Friday night there was another train versus pedestrian fatality in Arlington Heights. According to the earliest reports in the suburbs' Daily Herald newspaper, the victim was male. Given very little information by the police, the article is mercifully brief and devoid of speculation and drama.
With probably more than a thousand miles of commuter railroad track spread out in a spider web from the hub of Chicago, the Metra Rail system sees a lot of incidents involving cars, trucks and pedestrians. Friday night's was at least the second pedestrian incident at the Arlington Heights station in about a year.
While I certainly feel sorrow and pity for the victims of these incidents, I feel just as strongly for those who have witnessed them. As a perhaps overly-sensitive human being, I can barely stomach the thought of seeing another human being (or just about any being) die; to see one's life snuffed out amid the carnage wrought under the wheels of a train is the stuff that nightmares and a lifetime of psychiatric therapy are made of, and I'm only imagining it.
I was having a fairly slow day. By 5:00pm I had just barely made my goal for the day, when I was dispatched to pick up a fare in Mt. Prospect, the next town along the Metra Northwest line to the southeast of Arlington Heights. When I arrived I saw literally hundreds of people standing around on the train platforms, in the parking lot, and along the street adjacent to the station, which usually means the line has been stopped, and people are free to find other means of transportation, until the problem is fixed. My fare got in, and I said, "Train problems?"
He said, "No. A pedestrian was hit in Arlington Heights." It took no more than that to turn the entire conversation to all of the past incidents of memory.
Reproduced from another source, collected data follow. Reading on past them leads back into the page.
(** * graphene-django-filter: settings resolver and input-type declarations

A shallow embedding of [graphene_django_filter/conf.py] and
[graphene_django_filter/input_types.py].

- Python dictionaries with string keys are [gmap string _]; the
  namespace of a class body is an insertion-ordered association list,
  because the factory builds it from a dict literal whose keys are
  computed and may coincide.
- A [Settings] instance is a mutable object: the lazily filled
  attribute [_user_settings] is threaded explicitly, and the module
  global [settings] is a location in a store of instances, so that
  "the same object" and "a fresh object" can be told apart.
- A dict is held by reference in Python.  [Conf] gives each mapping by
  its content at the time of a call; [ConfRef] has the same functions
  over a store of dict objects, for what depends on a dict being shared
  between the host configuration and an instance.
- An attribute read runs ordinary lookup before [__getattr__]:
  [getattribute] is the read, [__getattr__] the hook.
- Raising is modelled by the [Raise] outcome of [result]; [Unmodelled]
  marks the calls that reach behaviour of the interpreter or of graphene
  that is not modelled, about which nothing is stated. *)

From Stdlib Require Import Ascii.
From stdpp Require Import gmap strings list fin_maps.

Set Warnings "-register-all".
He asked me to take him to the Rosemont CTA (Chicago Transit Authority) station, about 10 miles away toward the city. I forgot to make a turn that would have brought him to his destination a bit sooner, due to traffic, and so we wound up staying on Northwest Highway, running parallel to the Metra Northwest line's tracks most of the way. When we drove through Des Plaines, there was easily double the number of stranded people than I had seen at Mt. Prospect. "I know which way I'm heading back," I said to my customer.
Rosemont is about 10 minutes — with rush hour traffic — south of Des Plaines. I dropped off my customer in Rosemont, and the fare came to $20 exactly, and he gave me a four dollar tip. I headed back to Des Plaines. A block past the Des Plaines Metra station, I picked up two men who wanted to go to Arlington Park, the station that sits across a parking lot from the Arlington Park horse racing track, and which is the next station beyond Arlington Heights, where the incident had occurred - $25.60 plus a three dollar tip.
At Arlington Park I was hailed by a gentleman who asked me to take him to the Barrington station, which is two or three stops northwest of Arlington Heights - $22.00 plus a four dollar tip. The trains had begun moving again, after nearly three hours of delay.
From Barrington, I drove empty all the way back to Arlington Heights, where I was flagged down by an attractive young Polish woman who had apparently been blown off by a cab she had called for. Arlington Heights was her stop, and she just needed a ride home to Rolling Meadows - nine dollars, plus a 4 dollar tip.
By the time I ended my Friday, I had exceeded my goal by nearly fifty percent. A man had died, but in the relative chaos his death had caused, I saw opportunity standing in rows along the street.
Something about this makes me feel dirty.
1 comment:
I understand that, but look at it this way: it was your karma to be in the right place at the wrong time and it was his choice to be on the tracks at the time (wrong or right).